The lines to repeat are those below from the one containing "rnd_ok m P →" down to the one containing "bind rnd_ok_draw; [lia|].", both included; reproduce them exactly and nothing else.

###

Lemma hex_digits_token n z acc :
  token (of_string acc) → token (of_string (hex_digits n z acc))
  ∧ length (of_string (hex_digits n z acc)) = (n + length (of_string acc))%nat.
Proof.
  revert z acc. induction n as [|n IH]; intros z acc Ha; [done|]. cbn [hex_digits].
  destruct (IH (Z.shiftr z 4) (String (hex_digit (Z.land z 15)) acc)) as [Ht Hl].
  { constructor; [apply hex_digit_token|done]. }
  split; [done|]. rewrite Hl. cbn [of_string length]. lia.
Qed.

Lemma fmt_016x_token z : token (of_string (fmt_016x z)) ∧ length (of_string (fmt_016x z)) = 16%nat.
Proof. unfold fmt_016x. destruct (hex_digits_token 16 z "") as [? ->]; [constructor|done]. Qed.

(** Small numbers in decimal. *)
Lemma fmt_d_small n : 0 ≤ n ≤ 500 → token (of_string (fmt_d n)) ∧ 1 ≤ len (of_string (fmt_d n)) ≤ 3.
Proof.
  intros Hn. assert (n ∈ seqZ 0 501) as Hin by (apply elem_of_seqZ; lia). revert n Hn Hin.
  assert (Forall (λ n, bool_decide (token (of_string (fmt_d n)))
    && (1 <=? len (of_string (fmt_d n))) && (len (of_string (fmt_d n)) <=? 3) = true) (seqZ 0 501)) as HF.
  { apply (bool_decide_unpack _). vm_compute. exact I. }
  rewrite Forall_forall in HF. intros n _ [[Ht%bool_decide_eq_true H1%Z.leb_le]%andb_prop H2%Z.leb_le]%HF%andb_prop.
  done.
Qed.

Lemma of_string_app s1 s2 : of_string (s1 +:+ s2) = of_string s1 ++ of_string s2.
Proof. induction s1 as [|c s1 IH]; [done|]. change (String c s1 +:+ s2) with (String c (s1 +:+ s2)). cbn [of_string app]. by rewrite IH. Qed.

(** A sum of bounded terms. *)
Lemma sum_list_Z_bounds lo hi l :
  Forall (λ z, lo ≤ z ≤ hi) l → lo * len l ≤ sum_list_Z l ≤ hi * len l.
Proof. induction 1 as [|z l Hz _ IH]; [cbn; lia|]. rewrite sum_list_Z_cons, length_cons. lia. Qed.

(** Takes a computation past a step with a known specification. *)
Tactic Notation "bind" uconstr(spec) := eapply rnd_ok_bind; [eapply spec|cbv beta].

(** ** Random strings *)

Section strings.
Context {R : Type} `{RandOk R}.

Lemma rnd_ok_make elem n :
  0 ≤ n → elem * n ≤ 2 ^ 48 → rnd_ok (R := R) (make elem n) (λ k, k = Z.to_nat n).
Proof.
  intros Hn He. unfold make. rewrite make_len_some by (unfold max_alloc; lia). by eapply rnd_ok_must.
Qed.

(** [n] elements drawn one after the other. *)
Lemma rnd_ok_each {A} (f : nat → rnd R A) (P : A → Prop) n :
  (∀ i, (i < n)%nat → rnd_ok (f i) P) → rnd_ok (mapM f (seq 0 n)) (λ l, len l = Z.of_nat n ∧ Forall P l).
Proof.
  intros Hf. eapply rnd_ok_mono; [apply (rnd_ok_mapM _ _ (λ _, P))|].
  - intros i [_ Hi]%elem_of_seq. by apply Hf.
  - intros l HF. split; [by rewrite <- (Forall2_length _ _ _ HF), length_seq|].
    eapply Forall2_Forall_r; [exact HF|]. by apply Forall_true.
Qed.

Lemma rnd_ok_repeat {A} (m : rnd R A) (P : A → Prop) n :
  rnd_ok m P → rnd_ok (mapM (λ _, m) (seq 0 n)) (λ l, len l = Z.of_nat n ∧ Forall P l).
Proof. intros Hm. by apply rnd_ok_each. Qed.

Lemma randomString_ok lo hi :
  0 ≤ lo ≤ hi → hi < 1000 →
  rnd_ok (R := R) (randomString lo hi) (λ s, token s ∧ lo ≤ len s ≤ hi).
Proof.
  intros Hlo Hhi. unfold randomString. rewrite (wrap64_small (hi - lo)), (wrap64_small (hi - lo + 1)) by lia.
  bind rnd_ok_draw; [lia|]. intros k Hk. rewrite wrap64_small by lia.
  bind rnd_ok_make; [lia|lia|]. intros n ->.
  eapply rnd_ok_mono; [apply rnd_ok_repeat, rnd_ok_draw_from; done|].
  intros s [Hl HF]. split; [|lia]. eapply Forall_impl; [exact HF|]. apply charset_token.
Qed.

Lemma randomBase64_ok n :
  0 ≤ n ≤ 2 ^ 47 → rnd_ok (R := R) (randomBase64 n) (λ s, token s ∧ len s = 4 * ((n + 2) / 3)).
Proof.
  intros Hn. unfold randomBase64. bind rnd_ok_make; [lia|lia|]. intros k ->.
  bind rnd_ok_repeat; [apply rnd_ok_draw; lia|]. intros b [Hb _].
  assert (0 ≤ encoded_len n ≤ 2 ^ 48) as He.
  { unfold encoded_len. rewrite (wrap64_small (n + 2)), Z.quot_div_nonneg by lia.
    pose proof (Z.div_mod (n + 2) 3 ltac:(lia)). pose proof (Z.mod_pos_bound (n + 2) 3 ltac:(lia)).
    rewrite wrap64_small; lia. }
  bind rnd_ok_make; [lia|lia|]. intros _ _.
  apply rnd_ok_ret. split; [apply token_base64|]. rewrite length_base64, Hb. do 3 f_equal. lia.
Qed.

(** A body of [kb] kilobytes has exactly that size. *)
Lemma body_ok kb :
  1 ≤ kb ≤ 2 ^ 36 →
  rnd_ok (R := R) (randomBase64 (Z.quot (kb *! 1024 *! 3) 4)) (λ s, token s ∧ len s = 1024 * kb).
Proof.
  intros Hkb. assert (kb *! 1024 *! 3 = 4 * (768 * kb)) as ->.
  { rewrite !wrap64_small; [lia|lia|rewrite wrap64_small; lia]. }
  rewrite Z.mul_comm, Z.quot_mul by done.
  eapply rnd_ok_mono; [apply randomBase64_ok; lia|]. intros s [Ht Hl]. split; [done|].
  rewrite Hl. replace (768 * kb + 2) with (2 + 256 * kb * 3) by lia. rewrite Z.div_add by lia.
  change (2 / 3) with 0. lia.
Qed.

Lemma randomBase64Exact_ok n :
  1 ≤ n ≤ 2 ^ 36 → rnd_ok (R := R) (randomBase64Exact n) (λ s, token s ∧ len s = n).
Proof.
  intros Hn. unfold randomBase64Exact. rewrite (proj2 (Z.leb_gt _ _)) by lia.
  rewrite (wrap64_small (n * 3)) by lia. rewrite Z.quot_div_nonneg by lia.
  pose proof (Z.div_mod (n * 3) 4 ltac:(lia)). pose proof (Z.mod_pos_bound (n * 3) 4 ltac:(lia)).
  rewrite wrap64_small by lia.
  bind randomBase64_ok; [lia|]. intros s [Ht Hl].
  pose proof (Z.div_mod (n * 3 / 4 + 3 + 2) 3 ltac:(lia)).
  pose proof (Z.mod_pos_bound (n * 3 / 4 + 3 + 2) 3 ltac:(lia)).
  unfold slice_to. rewrite (proj2 (Z.leb_le 0 n)), (proj2 (Z.leb_le n _)) by lia.
  eapply rnd_ok_must; [done|]. split; [by apply Forall_take|]. rewrite length_take. lia.
Qed.

Lemma hex63_ok : rnd_ok (R := R) hex63 (λ s, token s ∧ length s = 16%nat).
Proof. unfold hex63. rnd_step. apply rnd_ok_ret, fmt_016x_token. Qed.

###

§ **EXPECTED ANSWER**:
  rnd_ok m P → rnd_ok (mapM (λ _, m) (seq 0 n)) (λ l, len l = Z.of_nat n ∧ Forall P l).
Proof. intros Hm. by apply rnd_ok_each. Qed.

Lemma randomString_ok lo hi :
  0 ≤ lo ≤ hi → hi < 1000 →
  rnd_ok (R := R) (randomString lo hi) (λ s, token s ∧ lo ≤ len s ≤ hi).
Proof.
  intros Hlo Hhi. unfold randomString. rewrite (wrap64_small (hi - lo)), (wrap64_small (hi - lo + 1)) by lia.
  bind rnd_ok_draw; [lia|]. intros k Hk. rewrite wrap64_small by lia.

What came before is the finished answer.